Yields on Fannie Mae and Freddie Mac mortgage securities that guide U.S. home-loan rates set record lows after the Federal Reserve said it would buy more U.S. government debt as its housing-bond holdings pay down.
Fannie Mae’s 30-year fixed-rate, current-coupon securities declined about 0.02 percentage point from yesterday to 3.43 percent as of 5 p.m. in New York, keeping pace with 10-year Treasuries after the Fed’s announcement, according to data compiled by Bloomberg. That’s down from this year’s high of 4.67 percent on April 5, and surpasses previous lows reached several times this year, most recently at 3.45 percent on July 30.
“From a mortgage market standpoint, it’s not a major event, except to the extent that Treasury rates rally, it will mean mortgage rates will follow,” Mahesh Swaminathan, a mortgage-bond analyst at Credit Suisse Group AG, said today in a telephone interview. The U.S. central bank’s decision wasn’t “really a surprise,” he said.
Fannie Mae’s current-coupon 30-year fixed-rate mortgage bonds rose to 0.66 percentage point more than 10-year Treasuries, little changed from before the announcement and up about 0.05 percentage point from yesterday, Bloomberg data show.
The Fed bought $1.25 trillion of so-called agency mortgage bonds and $172 billion of agency corporate debt through March 31 to support housing and financial markets. The mortgage holdings are set to pay down at a monthly pace of about $12 billion to $14 billion “over the next few months,” and in the range of $10 billion to $15 billion after that, Swaminathan said.

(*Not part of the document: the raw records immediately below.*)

(** * GzipHeaderCodec: the SPDY header-block codec of proxygen

    A shallow embedding of
    [proxygen/lib/http/codec/compress/GzipHeaderCodec.cpp]:
    the zlib context cache ([getZlibContext]), the header canonicalizer and
    compressor ([encode]), the decompressor ([decode]) and the Name/Value
    parser ([parseNameValues]).

    Buffers are lists of bytes, pointers into a buffer are offsets, sizes
    are integers in [Z].  zlib and [std::sort] are libraries the codec
    calls: zlib is an interface ([Zlib]) and the sort is a function that
    meets the postcondition of [std::sort]. *)

From Stdlib Require Import ZArith List Bool Lia Permutation Sorted.
From Stdlib.Strings Require Import Byte.
Import ListNotations.
Local Open Scope Z_scope.

Set Implicit Arguments.

(* ------------------------------------------------------------------ *)
(** ** Bytes and characters *)

Abbreviation byte := Byte.byte.

(** The value of a byte as an unsigned char, in [0, 256). *)
Definition byte_val (b : byte) : Z := Z.of_N (Byte.to_N b).

(** The byte a store of an integer leaves: the integer modulo 256. *)
Definition byte_of_Z (z : Z) : byte :=
  match Byte.of_N (Z.to_N (z mod 256)) with
  | Some b => b
  | None => Byte.x00
  end.

(** The value of a byte seen as a [char].  [signed_char] tells whether
    plain [char] is signed on the platform (it is on x86-64). *)
Definition char_val (signed_char : bool) (b : byte) : Z :=
  let u := byte_val b in
  if signed_char && (128 <=? u) then u - 256 else u.

Definition is_nul (b : byte) : bool := byte_val b =? 0.

Fixpoint bytes_eqb (a b : list byte) : bool :=
  match a, b with
  | [], [] => true
  | x :: a', y :: b' => (byte_val x =? byte_val y) && bytes_eqb a' b'
  | _, _ => false
  end.

(** [std::string::operator<]: lexicographic order on unsigned chars, a
    proper prefix being smaller. *)
Fixpoint bytes_ltb (a b : list byte) : bool :=
  match a, b with
  | _, [] => false
  | [], _ :: _ => true
  | x :: a', y :: b' =>
      if byte_val x <? byte_val y then true
      else if byte_val y <? byte_val x then false
      else bytes_ltb a' b'
  end.

Definition len (A : Type) (l : list A) : Z := Z.of_nat (length l).

(** [folly::toLowerAscii]: A-Z become a-z, every other byte is kept. *)
Definition toLowerAscii (b : byte) : byte :=
  let u := byte_val b in
  if (65 <=? u) && (u <=? 90) then byte_of_Z (u + 32) else b.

JPMorgan Chase & Co. analysts estimate that the Fed’s mortgage-bond holdings will pay down by about $217 billion over the next year if interest rates don’t rise or fall, which would change the amount of refinancing and home sales. The following year, the drop would slow to $158 billion, they say.
About $16 billion of the central bank’s portfolio of agency debt sold by government-supported Fannie Mae and Freddie Mac or government-charted Federal Home Loan Bank system will mature over the next six months, according to FTN Financial data. The yield spread between Fannie Mae’s benchmark five-year corporate borrowing and similar-maturity Treasuries was unchanged today at about 0.23 percentage point, according to Bloomberg data.
The Fed’s buying isn’t likely to spark increased mortgage refinancing except among homeowners with lower-rate loans taken out in the last year or two, many of whom are already set to take advantage of the lowest mortgage rates on record, Swaminathan said.
“Today’s announcement does not materially change our forecast for speeds, because we don’t see this creating a major movement in rates,” he said. The drop in yields may make a move in 30-year fixed-rate loan rates to 4.25 percent -- from about 4.5 percent now -- “more achievable,” which would accelerate refinancing, he said.
In recent weeks, “we have seen a decent increase in refinancing demand,” Luke Hayden, president of Mount Laurel, New Jersey-based PHH Corp.’s mortgage unit, the country’s seventh-largest home lender, said today in a telephone interview. “It was slower to emerge than you might have expected, but it seems to be sustained.”
At the same time, many borrowers are turning out to be unwilling or unable to refinance because of declines in home prices that have left them owing more than their property’s values, and because they face stricter standards on the documentation of their income and assets, he said.
“We see a lot of business owners down here, and they traditionally don’t show that much reported income, so we’ve run into a lot of trouble with that,” Garrett Clayton, chief executive officer of AmCap Mortgage Bank in Houston, Texas, said today in a telephone interview.
Many lenders are cautious about adding new staff to deal with increased application volumes because “we all know rates can only go in one direction: eventually higher,” Clayton said.
Mortgage originators have held back from lowering loan rates as much as secondary market prices would allow in part as a way to do “capacity management,” PHH’s Hayden said. That was especially true as lenders prioritized closing loans for home purchases ahead of a since-changed June 30 deadline for tax credits, he said.
Lenders may also be focusing less on special Fannie Mae and Freddie Mac refinancing programs for borrowers with little or no home equity because “from a productivity standpoint, it’s not nearly as lucrative as going with” traditional refinancing, Clayton said.